No niego que cuando era más joven mis expectativas sobre la persona que quería a mi lado eran completamente diferentes, era un tanto superficial para ser sincera, también era mucho más inocente y creía que todas las personas eran buenas y que bastaba con encontrar a aquel que encajara en mis gustos visuales, porque si le trataba bien haría lo mismo conmigo, bueno eso era lo que entonces creía, con el tiempo aprendí que no siempre es así.

Los seres humanos somos unas criaturas muy extrañas, muchas veces nos comportamos mal con aquellos que más nos aprecian y somos totalmente complacientes con aquellos que ni siquiera nos valoran un poco, quizás sea porque creemos que no debemos esforzarnos con aquellos que ya nos quieren y en cambio buscamos el aprecio de los que no nos muestran su cariño, el caso es que tuve malas experiencias con chavos que estaban muy guapos, pero que tenían el corazón de hielo, era constante encontrarme con ese tipo de hombres que solo te ven como un número más, que solo quieren jugar debajo de tu falda y cuando por fin obtienen lo que buscaban se van.

Quizás sea por eso que ahora ya no suelo entregarme físicamente hasta no ver una relación completamente bien establecida y formal, y no es que me sienta desvalorada con cada hombre que compartió mi intimidad, sino que de alguna manera este tipo de circunstancias te dejan un vacío en el alma y en el corazón, yo siempre quise alguien que se interesara por mí, por mis locas ideas, que compartiera mis sueños, que supiera mis gustos, que conociera mis debilidades, alguien con quien sintiera que soy más fuerte con el simple hecho de estar a su lado, encontrar con quien acostarme es fácil, lo segundo no.

Terminé saliendo con un viejo amigo que siempre me insistía por una oportunidad, pero francamente no me gustaba, no es que fuera feo, era que su actitud era quizás demasiado pasiva, siempre me llamaron la atención los hombres más ruidosos, más apasionados en todo lo que hacían, el en cambio era como si todo lo hiciera en silencio, sus palabras parecían más un suspiro y la verdad creía que me aburriría del rápidamente.

Pero para mi sorpresa las cosas se dieron de manera casi mágica, al ser amigo mío me conocía bien, sabía lo que me gustaba y lo que no, incluso se daba cuenta cuando algo me pasaba, aunque yo me esforzara por negarlo, siempre tenía un detalle por más pequeño que fuera, y cuando necesitaba hablar él siempre me esperaba con una taza humeante de café y toda su atención, sin darme cuenta encontré lo que siempre había querido, curiosamente fue en alguien que siempre tuve en frente.
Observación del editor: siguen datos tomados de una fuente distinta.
(** * ArtPlayer.vue: the audio/video synchronisation glue

    A shallow embedding of [docs/.vitepress/theme/components/ArtPlayer.vue].
    The component mounts an Artplayer instance and, when audio tracks are
    configured, keeps one hidden [<audio>] element aligned with the player's
    [<video>] element.

    The closure variables of [onMounted] ([audioElement], [isInitializing],
    [currentAudioTrack]) and the parts of the browser they touch (the media
    elements, the children of [document.body], the listeners registered on
    the video element, the console, pending timers) are the fields of one
    [State]; every function of the component is a function on that state.
    JavaScript numbers are binary64 floats, so [NaN] is the real one. *)

From Stdlib Require Import Floats.PrimFloat.
From stdpp Require Import base option list strings.

(** ** Media elements *)

(** The properties of an [HTMLMediaElement] the component reads or writes.
    The video element of the player and the audio elements the component
    creates are both media elements. *)
Record HTMLMediaElement := mkMedia {
  src : string;
  crossOrigin : string;
  display : string;          (* style.display *)
  volume : float;
  muted : bool;
  paused : bool;
  currentTime : float;
  duration : float;
}.

(** What [document.createElement('audio')] returns: nothing loaded, so the
    duration is [NaN]; paused, at position 0, full volume, not muted. *)
Definition new_audio : HTMLMediaElement :=
  mkMedia "" "" "" 1%float false true 0%float nan.
(** * Quin-QuantAI: the conversational query/response pipeline

    A shallow embedding of the chat front end (ChatInterface,
    VisualizationPanel, DatasetUpload) and of the SQL pass-through route of
    the back end, with the properties their specification states.

    Conventions of the embedding.
    - A JavaScript string is a [string] holding the UTF-8 bytes of its text.
      Substring tests ([includes], [startsWith], [endsWith]) on well-formed
      text agree with the tests on UTF-16 code units.
    - A JavaScript number is a [spec_float] (IEEE 754 binary64 as the
      Standard Library describes it).
    - A React element is an [Html] tree; an expression [{c && <x/>}] whose
      condition is falsy contributes no child.
    - [async] functions are split at their [await]s: the part that runs
      synchronously, and the continuation that runs once the awaited promise
      has settled, each as a function on the component state.  The calls a
      handler makes to the outside (network, console, callbacks of the
      parent) are appended to an effect log carried in the state. *)

From Stdlib Require Import ZArith NArith String Ascii List Bool Lia.
From Stdlib Require Import SpecFloat DecimalString.
From Stdlib Require DecimalFacts DecimalPos DecimalN.
From Stdlib Require QArith Qabs Qpower Qfield Morphisms.
Import ListNotations.

Open Scope string_scope.
Open Scope list_scope.

(* ================================================================== *)
(** * The JavaScript built-ins the sources call *)
(* ================================================================== *)

Module JS.

(** ** Characters *)

Definition code (c : ascii) : N := N_of_ascii c.

Definition chr (n : N) : ascii := ascii_of_N n.

Definition LF : ascii := chr 10.

(** The one-byte members of WhiteSpace and LineTerminator:
    TAB, LF, VT, FF, CR and SP. *)
Definition ws1 (c : ascii) : bool :=
  let n := code c in
  ((9 <=? n) && (n <=? 13))%N || (n =? 32)%N.

(** The two-byte member: U+00A0 (C2 A0). *)
Definition ws2 (c1 c2 : ascii) : bool :=
  ((code c1 =? 194) && (code c2 =? 160))%N.

(** The three-byte members: U+1680 (E1 9A 80), U+2000..U+200A
    (E2 80 80 .. E2 80 8A), U+2028 and U+2029 (E2 80 A8, E2 80 A9), U+202F
    (E2 80 AF), U+205F (E2 81 9F), U+3000 (E3 80 80), U+FEFF (EF BB BF). *)
Definition ws3 (c1 c2 c3 : ascii) : bool :=
  let a := code c1 in
  let b := code c2 in
  let c := code c3 in
  (((a =? 225) && (b =? 154) && (c =? 128))
   || ((a =? 226) && (b =? 128)
       && (((128 <=? c) && (c <=? 138)) || (c =? 168) || (c =? 169) || (c =? 175)))
   || ((a =? 226) && (b =? 129) && (c =? 159))
   || ((a =? 227) && (b =? 128) && (c =? 128))
   || ((a =? 239) && (b =? 187) && (c =? 191)))%N.

(** ** String.prototype functions *)

(** [toLowerCase] on the ASCII letters.  The sources only ever test its
    result with [includes] against ASCII needles.  Outside ASCII only U+212A
    (to k) and U+0130 (to i followed by U+0307) lower-case to anything in
    ASCII, and no needle of the sources has a k, or an i in last place: the
    tests get the answers of the full mapping. *)
Definition lower (c : ascii) : ascii :=
  let n := code c in
  if ((65 <=? n) && (n <=? 90))%N then chr (n + 32) else c.

Fixpoint toLowerCase (s : string) : string :=
  match s with
  | EmptyString => EmptyString
  | String c r => String (lower c) (toLowerCase r)
  end.

Definition startsWith (s p : string) : bool := prefix p s.

Fixpoint includes (s needle : string) : bool :=
  prefix needle s
  || match s with
     | EmptyString => false
     | String _ r => includes r needle
     end.

Fixpoint rev (s : string) : string :=
  match s with
  | EmptyString => EmptyString
  | String c r => rev r ++ String c EmptyString
  end.

Definition endsWith (s suffix : string) : bool := prefix (rev suffix) (rev s).

(** Leading white space off; [w2] and [w3] receive the bytes in reading
    order, so that the same loop serves the reversed string. *)
Fixpoint strip (w2 : ascii -> ascii -> bool) (w3 : ascii -> ascii -> ascii -> bool)
    (s : string) : string :=
  match s with
  | EmptyString => s
  | String c1 r1 =>
      if ws1 c1 then strip w2 w3 r1 else
      match r1 with
      | EmptyString => s
      | String c2 r2 =>
          if w2 c1 c2 then strip w2 w3 r2 else
          match r2 with
          | EmptyString => s
          | String c3 r3 => if w3 c1 c2 c3 then strip w2 w3 r3 else s
          end
      end
  end.

Definition trimStart (s : string) : string := strip ws2 ws3 s.

Definition trimEnd (s : string) : string :=
  rev (strip (fun a b => ws2 b a) (fun a b c => ws3 c b a) (rev s)).

Definition trim (s : string) : string := trimEnd (trimStart s).

(** [s.substring(1)]; the source applies it to strings whose first
    character is the one-byte asterisk. *)
Definition substring1 (s : string) : string :=
  match s with
  | EmptyString => EmptyString
  | String _ r => r
  end.

(** [s.split('\n')]: always at least one piece. *)
Fixpoint split_lines (s : string) : list string :=
  match s with
  | EmptyString => [EmptyString]
  | String c r =>
      if (code c =? 10)%N then EmptyString :: split_lines r
      else match split_lines r with
           | [] => [String c EmptyString]
           | l :: ls => String c l :: ls
           end
  end.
Hoy no lo cambiaría por nadie más, él hace de mi mundo un lugar mejor, comparte conmigo todo lo bueno y lo malo, y aunque no es del “tipo” físicamente que me llama más la atención, entiendo lo afortunada que soy al tenerlo a mi lado, al final entendí que no se trata de tener a la persona más bonita del mundo, sino a quien haga tu mundo más bonito.